TASK TO COMPLETE
In the listing below, find the line containing "simpl in H6, H7, H8." and the line containing "simpl in Hnodup.". Repeat exactly those two lines and every line between them, nothing more.

====================

(** The place of a path for a process at the place [from]: an absolute path
    starts at the root directory. *)
Definition placeOf (from : list string) (path : string) : list string :=
  walk (if Text.firstIs "/" path then [] else from) path.

(** The lexically normalized path of a place. *)
Definition spell (place : list string) : string := "/" ++ Text.join "/" place.




End PathContainment.

(** What is assumed of the host.  The working directory and the home
    directory are absolute paths.  [realpath] answers by place: a path and
    its lexically normalized spelling have the same answer.  (Node's own
    [fs.realpathSync] begins by [path.resolve] and always answers so; the
    native one resolves a symbolic link before a [..] that follows it, and
    answers so where no path is spelled with a [..] after a link.)  What
    [realpath] answers is an absolute path in normal form. *)
Definition posixHost (h : Utils.Host) : Prop :=
  Text.firstIs "/" (Utils.cwd h) = true
  /\ Text.firstIs "/" (Utils.homedir h) = true
  /\ (forall p,
        Utils.realpathSync h p
        = Utils.realpathSync h
            (PathContainment.spell
               (PathContainment.placeOf (PathContainment.placeOf [] (Utils.cwd h)) p)))
  /\ (forall p real,
        Utils.realpathSync h p = Some real ->
        exists place, forallb keptSegment place = true /\ real = PathContainment.spell place).
Lemma sort_dates_in_month (y m : Z) (drawn : list date) :
  Forall (in_month y m) drawn ->
  Forall (in_month y m) (DataGenerator.sort_dates drawn).
Proof.
  intros Hall. unfold DataGenerator.sort_dates.
  by rewrite merge_sort_Permutation.
Qed.

Lemma sort_dates_length (drawn : list date) :
  length (DataGenerator.sort_dates drawn) = length drawn.
Proof.
  unfold DataGenerator.sort_dates. by rewrite merge_sort_Permutation.
Qed.

(** The dates of the orders are the sorted list of the drawn dates. *)
Lemma generate_orders_dates products customers (y m count : Z) (pos : nat)
    os pos' :
  DataGenerator.generate_orders entropy products customers y m count pos
    = (Ok os, pos') ->
  exists drawn : list date,
    Forall (in_month y m) drawn /\
    Order.date <$> os = Order.DateObj <$> DataGenerator.sort_dates drawn.
Proof.
  intros Hrun. apply generate_orders_inv in Hrun
    as (drawn & Hlen & Hall & Hlen' & Hgen).
  exists drawn. split; [done |].
  apply list_eq_same_length with (n := Z.to_nat count);
    rewrite ?length_fmap, ?sort_dates_length; try done.
  intros i a b _. rewrite !list_lookup_fmap.
  destruct (os !! i) as [o |] eqn:Ho; [| discriminate]. simpl.
  destruct (Hgen i o Ho) as (s1 & s2 & Hone).
  apply generate_order_inv in Hone as (_ & (d & -> & Hd & _) & _).
  simpl. congruence.
Qed.

Lemma generate_orders_ok products customers (y m count : Z) (pos : nat) :
  (0 < count ->
   products <> [] /\ customers <> [] /\
   Forall (fun c => Customer.sequences c <> []) customers /\
   MINYEAR <= y <= MAXYEAR /\ 1 <= m <= 12 /\ ~ (y = MAXYEAR /\ m = 12)) ->
  exists os pos',
    DataGenerator.generate_orders entropy products customers y m count pos
      = (Ok os, pos').
Proof.
  intros Hpre. unfold DataGenerator.generate_orders.
  destruct (Z.to_nat count) as [| n] eqn:Hn.
  { simpl. unfold bind, ret. eauto. }
  destruct Hpre as (Hprod & Hcust & Hseqs & Hy & Hm & Hlast); [lia |].
  rewrite <- Hn.
  destruct (mapM_total
              (fun _ : nat => DataGenerator.generate_date_in_month entropy y m)
              (seq 0 (Z.to_nat count))) with (s := pos)
    as (drawn & s1 & Hdrawn).
  { intros x s _. by apply generate_date_in_month_ok. }
  rewrite (bind_run Hdrawn).
  assert (Forall (in_month y m) (DataGenerator.sort_dates drawn)) as Hall.
  { apply sort_dates_in_month, Forall_forall. intros d Hd.
    apply mapM_Forall2 in Hdrawn.
    apply list_elem_of_lookup in Hd as [i Hd].
    destruct (Forall2_lookup_r _ _ _ _ _ Hdrawn Hd) as (x & _ & s2 & s3 & Hgen).
    by eapply generate_date_in_month_inv. }
  apply mapM_total. intros i s Hi.
  apply elem_of_seq in Hi as [_ Hi].
  destruct (lookup_lt_is_Some_2 (DataGenerator.sort_dates drawn) i) as [d Hd].
  { rewrite sort_dates_length. apply mapM_length in Hdrawn.
    rewrite Hdrawn, length_seq. lia. }
  rewrite Forall_forall in Hall.
  destruct (Hall d) as (Hyd & Hmd & _); [by eapply list_elem_of_lookup_2 |].
  eapply generate_order_ok; eauto; rewrite ?Hyd, ?Hmd; lia.
Qed.
(** What holds of each order of a batch. *)
Lemma generate_orders_each products customers (y m count : Z) (pos : nat)
    os pos' o :
  DataGenerator.generate_orders entropy products customers y m count pos
    = (Ok os, pos') ->
  o ∈ os ->
  exists d, in_month y m d /\ Order.date o = Order.DateObj d /\
            invoice_shape m d o /\
            charges_shape (Order.additional_product o) (Order.charges o)
              (Order.special_charges o).
Proof.
  intros Hrun Ho. apply generate_orders_inv in Hrun
    as (drawn & _ & Hall & _ & Hgen).
  apply list_elem_of_lookup in Ho as [i Ho].
  destruct (Hgen i o Ho) as (s1 & s2 & Hone).
  apply generate_order_inv in Hone as (_ & (d & Hd & Hdate & Hinv) & Hch).
  exists d. split; [| done].
  apply sort_dates_in_month in Hall. rewrite Forall_forall in Hall.
  apply Hall. by eapply list_elem_of_lookup_2.
Qed.
End GeneratorFacts.
Lemma shr_record_of_loc_m m l : shr_m (shr_record_of_loc m l) = m.
Proof. by destruct l as [|[]]. Qed.

(** Shifting to the format's exponent keeps the magnitude bound. *)
Lemma shr_fexp_bound m e l K :
  0 ≤ m → Zdigits2 m + e ≤ K → -1074 ≤ K →
  0 ≤ shr_m (shr_fexp Py.prec Py.emax m e l).1 ∧
  Zdigits2 (shr_m (shr_fexp Py.prec Py.emax m e l).1)
    + (shr_fexp Py.prec Py.emax m e l).2 ≤ K ∧
  (shr_fexp Py.prec Py.emax m e l).2 ≤ K.
Proof.
  intros Hm HK HK'. unfold shr_fexp, shr, fexp, emin, Py.prec, Py.emax.
  pose proof (Zdigits2_nonneg m) as Hd.
  destruct (Z.max (Zdigits2 m + e - 53) (3 - 1024 - 53) - e) as [|p|p] eqn:Hn;
    simpl; rewrite ?shr_record_of_loc_m; try (split; [done|lia]).
  rewrite iter_pos_shr_1_m by (by rewrite shr_record_of_loc_m).
  rewrite shr_record_of_loc_m.
  assert (H2p : 0 < 2 ^ Z.pos p) by (apply Z.pow_pos_nonneg; lia).
  split; [apply Z.div_pos; lia|]. split; [|lia].
  destruct (decide (Zdigits2 m ≤ Z.pos p)) as [Hle|Hgt].
  - rewrite Z.div_small; [simpl; lia|].
    split; [done|]. eapply Z.lt_le_trans; [by apply Zdigits2_lt_pow|].
    apply Z.pow_le_mono_r; lia.
  - assert (Zdigits2 (m `div` 2 ^ Z.pos p) ≤ Zdigits2 m - Z.pos p); [|lia].
    apply Zdigits2_le; [apply Z.div_pos; lia|lia|].
    apply Z.div_lt_upper_bound; [lia|].
    rewrite <- Z.pow_add_r by lia.
    replace (Z.pos p + (Zdigits2 m - Z.pos p)) with (Zdigits2 m) by lia.
    by apply Zdigits2_lt_pow.
Qed.

Lemma round_nearest_even_bound m l :
  0 ≤ m → 0 ≤ round_nearest_even m l ∧ Zdigits2 (round_nearest_even m l) ≤ Zdigits2 m + 1.
Proof.
  intros Hm. pose proof (Zdigits2_nonneg m) as Hd.
  pose proof (Zdigits2_lt_pow m Hm) as Hlt.
  assert (Hs : Zdigits2 (m + 1) ≤ Zdigits2 m + 1).
  { apply Zdigits2_le; [lia..|]. rewrite Z.pow_add_r by lia. lia. }
  unfold round_nearest_even. destruct l as [|[]]; try destruct (Z.even m); split; lia.
Qed.

(** Rounding a non-negative number below [2 ^ K] neither overflows nor
    changes its sign, and the result is below [2 ^ (K + 1)]. *)
Lemma binary_round_aux_bounded mx ex lx K :
  0 ≤ mx → Zdigits2 mx + ex ≤ K → -1074 ≤ K → K ≤ 970 →
  nonneg_below (K + 1) (binary_round_aux Py.prec Py.emax false mx ex lx).
Proof.
  intros Hm HK Hlo Hhi. unfold binary_round_aux.
  pose proof (shr_fexp_bound mx ex lx K Hm HK Hlo) as (H1 & H2 & H3).
  destruct (shr_fexp Py.prec Py.emax mx ex lx) as [mrs' e']. simpl in H1, H2, H3.
  pose proof (round_nearest_even_bound (shr_m mrs') (loc_of_shr_record mrs') H1)
    as [H4 H5].
  set (mx1 := round_nearest_even (shr_m mrs') (loc_of_shr_record mrs')) in *.
  pose proof (shr_fexp_bound mx1 e' loc_Exact (K + 1) H4 ltac:(lia) ltac:(lia))
    as (H6 & H7 & H8).
  destruct (shr_fexp Py.prec Py.emax mx1 e' loc_Exact) as [mrs'' e''].
  simpl in H6, H7, H8.
  destruct (shr_m mrs'') as [|m|m]; [done| |lia].
  unfold Py.emax, Py.prec. destruct (Z.leb_spec e'' (1024 - 53)); [|lia].
  split; [done|exact H7].
Qed.

Lemma iter_xO m d : Z.pos (Pos.iter xO m d) = Z.pos m * 2 ^ Z.pos d.
Proof.
  induction d as [|d IH] using Pos.peano_ind.
  - simpl. lia.
  - rewrite Pos.iter_succ, Pos2Z.inj_succ, Z.pow_succ_r by lia.
    change (Z.pos (Pos.iter xO m d)~0) with (2 * Z.pos (Pos.iter xO m d)). lia.
Qed.
Lemma distinct_ids_one_match (k : string) (posts : list NormalizedPost) :
  NoDup (map post_id posts) ->
  (length (filter (fun p => post_id p = k) posts) <= 1)%nat.
Proof.
  induction posts as [|p posts IH]; intros Hnodup; [simpl; lia |].
  simpl in Hnodup. apply NoDup_cons in Hnodup as [Hfresh Hnodup].
  rewrite filter_cons. destruct (decide (post_id p = k)) as [Heq | Hne].
  - rewrite no_id_no_match; [simpl; lia |].
    rewrite <- Heq. intros Hin. apply Hfresh, list_elem_of_In, Hin.
  - apply IH, Hnodup.
Qed.

(** C10. A search hit whose [uri] is absent or empty is given the
    identifier "" and the URL ""; deduplication then treats "" as an
    identifier like any other: whatever the services answer, the list
    [fetch_bluesky] returns has at most one post with the empty
    identifier, and of two hits without [uri] met in a row the
    second is dropped, however different the two are. *)
Theorem fetch_bluesky_empty_post_id :
  (forall hit, without_uri hit ->
     post_id (extract_bluesky_post hit) = ""%string
     /\ url (extract_bluesky_post hit) = ""%string)
  /\ (forall env config,
        (empty_id_count (fst (fetch_bluesky env config)) <= 1)%nat)
  /\ (forall query st hit hit',
        without_uri hit -> without_uri hit' ->
        ""%string ∉ seen_ids st ->
        fold_left (bluesky_collect query) [hit; hit'] st
        = keep (with_matched_query query (extract_bluesky_post hit)) st).
Proof.
  split; [exact extract_without_uri |]. split.
  - intros env config. unfold empty_id_count.
    rewrite fetch_bluesky_posts.
    destruct (bluesky_ready env config); [| simpl; lia].
    apply distinct_ids_one_match.
    apply (bluesky_loop_deduplicated env).
    split; [apply NoDup_nil; exact I | intros p []].
  - intros query st hit hit' Hhit Hhit' Hnew.
    destruct (extract_without_uri hit Hhit) as [Hid _].
    destruct (extract_without_uri hit' Hhit') as [Hid' _].
    cbn [fold_left]. unfold bluesky_collect at 2. cbv zeta.
    cbn [post_id with_matched_query]. rewrite Hid.
    rewrite decide_False by exact Hnew.
    unfold bluesky_collect. cbv zeta.
    cbn [post_id with_matched_query keep seen_ids]. rewrite Hid', Hid.
    rewrite decide_True; [reflexivity |].
    apply elem_of_union_l, elem_of_singleton. reflexivity.
Qed.

Lemma fetch_bluesky_empty_post_id_witness :
  post_id (extract_bluesky_post Sample.hit_b) = ""%string
  /\ fold_left (bluesky_collect "storj") [Sample.hit_a; Sample.hit_b]
               (initial_fetch_state [])
     = keep (with_matched_query "storj" (extract_bluesky_post Sample.hit_a))
            (initial_fetch_state []).
Proof.
  destruct fetch_bluesky_empty_post_id as (Hextract & _ & Hdrop).
  split.
  - apply Hextract. right. reflexivity.
  - apply Hdrop.
    + left. reflexivity.
    + right. reflexivity.
    + apply not_elem_of_empty.
Defined.

End BlueskyFetcher.

Section TwitterLoop.
(** * hashnode-wrapped: the statistics transform and the submit workflow

    A shallow embedding of [State.process_stats] and [State.handle_submit]
    of [hashnode_wrapped_2.py], and the properties its specification states
    about them.

    Conventions of the embedding.
    - A decoded JSON document is a [pyobj]: [None], [bool], [int], [str],
      [list] and [dict].  Numbers are integers (the GraphQL schema types
      every numeric field of the query [Int]); an [int] is unbounded, a [Z].
    - A [dict] is an association list read by its first binding of a key.
    - A Python exception is a constructor of [exn]; a computation that can
      raise returns a [result].  Every [exn] here is a subclass of
      [Exception]; the two of [httpx] carry the text [str(e)] gives.
    - [datetime.fromisoformat] and [repr] of a container belong to the
      Python library, not to the program: the aggregator takes them as
      parameters of a section.  [iso_parse] models the former on the shape
      [YYYY-MM-DD[*HH:MM[:SS[.fff[fff]]]][(+|-)HH:MM]], which every CPython
      from 3.7 on reads in the same way.
    - [a / b] on integers gives a binary64 number; it is kept as the exact
      dyadic rational it is, so that the division and the [.1f] format are
      integer arithmetic.
    - The record is a tree of values wherever only its content matters.
      Where its identity matters, it is a graph of mutable objects in a
      store, and the two embeddings of [process_stats] are related.
    - Text written to the standard output by [print] is not modelled. *)

From Stdlib Require Import ZArith List String Ascii Bool Lia.
Import ListNotations.
(* ===== verification/Strings.v ===== *)
(** * Trimming

    What [TrimSpace] leaves is a part of its argument, is trimmed, and does not
    end in white space. *)

From S2P Require Import Prelude.

Section Strip.
Context (ps : list (list Ascii.ascii)) (Hps : Forall (λ p, p ≠ []) ps).

Lemma strip_prefix_Some p l r : strip_prefix p l = Some r ↔ l = p ++ r.
Proof.
  revert l. induction p as [|a p IH]; intros [|b l]; simpl; try (split; congruence).
  case_decide as Hab; [subst; rewrite IH; split; congruence|split; congruence].
Qed.

Lemma strip_any_in qs l r : strip_any qs l = Some r → ∃ p, p ∈ qs ∧ l = p ++ r.
Proof.
  induction qs as [|q qs IH]; simpl; [done|]. destruct (strip_prefix q l) as [x|] eqn:E.
  - intros [= ->]. exists q. apply strip_prefix_Some in E. split; [left|done].
  - intros (p&?&?)%IH. exists p. split; [by right|done].
Qed.

Lemma strip_any_not qs l p r : strip_any qs l = None → p ∈ qs → l ≠ p ++ r.
Proof.
  induction qs as [|q qs IH]; simpl; intros E Hp; [by apply elem_of_nil in Hp|].
  destruct (strip_prefix q l) as [x|] eqn:Eq; [done|].
  apply elem_of_cons in Hp as [->|Hp]; [|by apply IH].
  intros Hl%strip_prefix_Some. congruence.
Qed.

Lemma strip_any_Some l r : strip_any ps l = Some r → ∃ p, p ≠ [] ∧ l = p ++ r.
Proof.
  intros (p&Hp&->)%strip_any_in. exists p. split; [|done].
  rewrite Forall_forall in Hps. by apply Hps.
Qed.

Lemma strip_any_app l r : strip_any ps (l ++ r) = None → strip_any ps l = None.
Proof.
  intros E. destruct (strip_any ps l) as [x|] eqn:El; [|done].
  apply strip_any_in in El as (p&Hp&->).
  destruct (strip_any_not _ _ p (x ++ r) E Hp). by rewrite (assoc_L (++)).
Qed.

Lemma strip_all_done fuel l : (length l <= fuel)%nat → strip_any ps (strip_all fuel ps l) = None.
Proof.
  revert l. induction fuel as [|fuel IH]; intros l Hl; simpl.
  - destruct l; [|simpl in Hl; lia]. destruct (strip_any ps []) as [x|] eqn:E; [|done].
    apply strip_any_Some in E as (p&Hp&E). by destruct p.
  - destruct (strip_any ps l) as [x|] eqn:E; [|done]. apply IH.
    apply strip_any_Some in E as (p&Hp&->). rewrite length_app in Hl.
    destruct p; [done|simpl in Hl; lia].
Qed.

Lemma strip_all_suffix fuel l : ∃ q, l = q ++ strip_all fuel ps l.
Proof.
  revert l. induction fuel as [|fuel IH]; intros l; simpl; [by exists []|].
  destruct (strip_any ps l) as [x|] eqn:E; [|by exists []].
  apply strip_any_Some in E as (p&_&->). destruct (IH x) as [q Hq]. exists (p ++ q).
  rewrite <-(assoc_L (++)). by f_equal.
Qed.

Lemma strip_all_None fuel l : strip_any ps l = None → strip_all fuel ps l = l.
Proof. destruct fuel; simpl; [done|]. by intros ->. Qed.
End Strip.

Lemma white_space_nonempty : Forall (λ p, p ≠ []) white_space.
Proof. repeat constructor; discriminate. Qed.
Lemma white_space_rev_nonempty : Forall (λ p, p ≠ []) (map (@rev _) white_space).
Proof. repeat constructor; discriminate. Qed.

Lemma trim_left_suffix l : ∃ q, l = q ++ trim_left l.
Proof. apply strip_all_suffix, white_space_nonempty. Qed.
Lemma trim_right_prefix l : ∃ q, l = trim_right l ++ q.
Proof.
  destruct (strip_all_suffix (map (@rev _) white_space) white_space_rev_nonempty (length l) (rev l))
    as [q Hq]. exists (rev q). apply (f_equal (@rev _)) in Hq.
  rewrite rev_involutive, rev_app_distr in Hq. exact Hq.
Qed.

(** What [TrimSpace] leaves is part of its argument, and trimmed. *)
Lemma TrimSpace_infix s : ∃ p q,
  String.list_ascii_of_string s = p ++ String.list_ascii_of_string (TrimSpace s) ++ q.
Proof.
  unfold TrimSpace. rewrite String.list_ascii_of_string_of_list_ascii.
  destruct (trim_left_suffix (String.list_ascii_of_string s)) as [p Hp].
  destruct (trim_right_prefix (trim_left (String.list_ascii_of_string s))) as [q Hq].
  exists p, q. by rewrite <-Hq.
Qed.

Lemma TrimSpace_idem s : TrimSpace (TrimSpace s) = TrimSpace s.
Proof.
  unfold TrimSpace. rewrite String.list_ascii_of_string_of_list_ascii. f_equal.
  set (l1 := trim_left (String.list_ascii_of_string s)).
  destruct (trim_right_prefix l1) as [q Hq].
  assert (strip_any white_space (trim_right l1) = None) as Hl.
  { eapply strip_any_app. rewrite <-Hq.
    apply strip_all_done; [apply white_space_nonempty|done]. }
  assert (trim_left (trim_right l1) = trim_right l1) as -> by (by apply strip_all_None).
  unfold trim_right at 1. rewrite strip_all_None; [apply rev_involutive|].
  unfold trim_right. rewrite rev_involutive.
  apply strip_all_done; [apply white_space_rev_nonempty|by rewrite length_rev].
Qed.

(** The last byte of a trimmed string is no white space. *)
Lemma TrimSpace_last s c :
  last (String.list_ascii_of_string (TrimSpace s)) = Some c → [c] ∉ white_space.
Proof.
  unfold TrimSpace. rewrite String.list_ascii_of_string_of_list_ascii. unfold trim_right.
  set (l1 := trim_left _). set (l2 := strip_all _ _ _). intros Hl Hc.
  assert (strip_any (map (@rev _) white_space) l2 = None) as Hn.
  { apply strip_all_done; [apply white_space_rev_nonempty|by rewrite length_rev]. }
  clearbody l2. destruct l2 as [|x l2]; [done|]. simpl in Hl. rewrite last_snoc in Hl. injection Hl as ->.
  eapply (strip_any_not _ _ [c] l2 Hn); [|done].
  apply list_elem_of_In, in_map_iff. exists [c]. split; [done|]. by apply list_elem_of_In.
Qed.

====================

RESPONSE TO THIS EXERCISE
  simpl in H6, H7, H8.
  destruct (shr_m mrs'') as [|m|m]; [done| |lia].
  unfold Py.emax, Py.prec. destruct (Z.leb_spec e'' (1024 - 53)); [|lia].
  split; [done|exact H7].
Qed.

Lemma iter_xO m d : Z.pos (Pos.iter xO m d) = Z.pos m * 2 ^ Z.pos d.
Proof.
  induction d as [|d IH] using Pos.peano_ind.
  - simpl. lia.
  - rewrite Pos.iter_succ, Pos2Z.inj_succ, Z.pow_succ_r by lia.
    change (Z.pos (Pos.iter xO m d)~0) with (2 * Z.pos (Pos.iter xO m d)). lia.
Qed.
Lemma distinct_ids_one_match (k : string) (posts : list NormalizedPost) :
  NoDup (map post_id posts) ->
  (length (filter (fun p => post_id p = k) posts) <= 1)%nat.
Proof.
  induction posts as [|p posts IH]; intros Hnodup; [simpl; lia |].
  simpl in Hnodup. apply NoDup_cons in Hnodup as [Hfresh Hnodup].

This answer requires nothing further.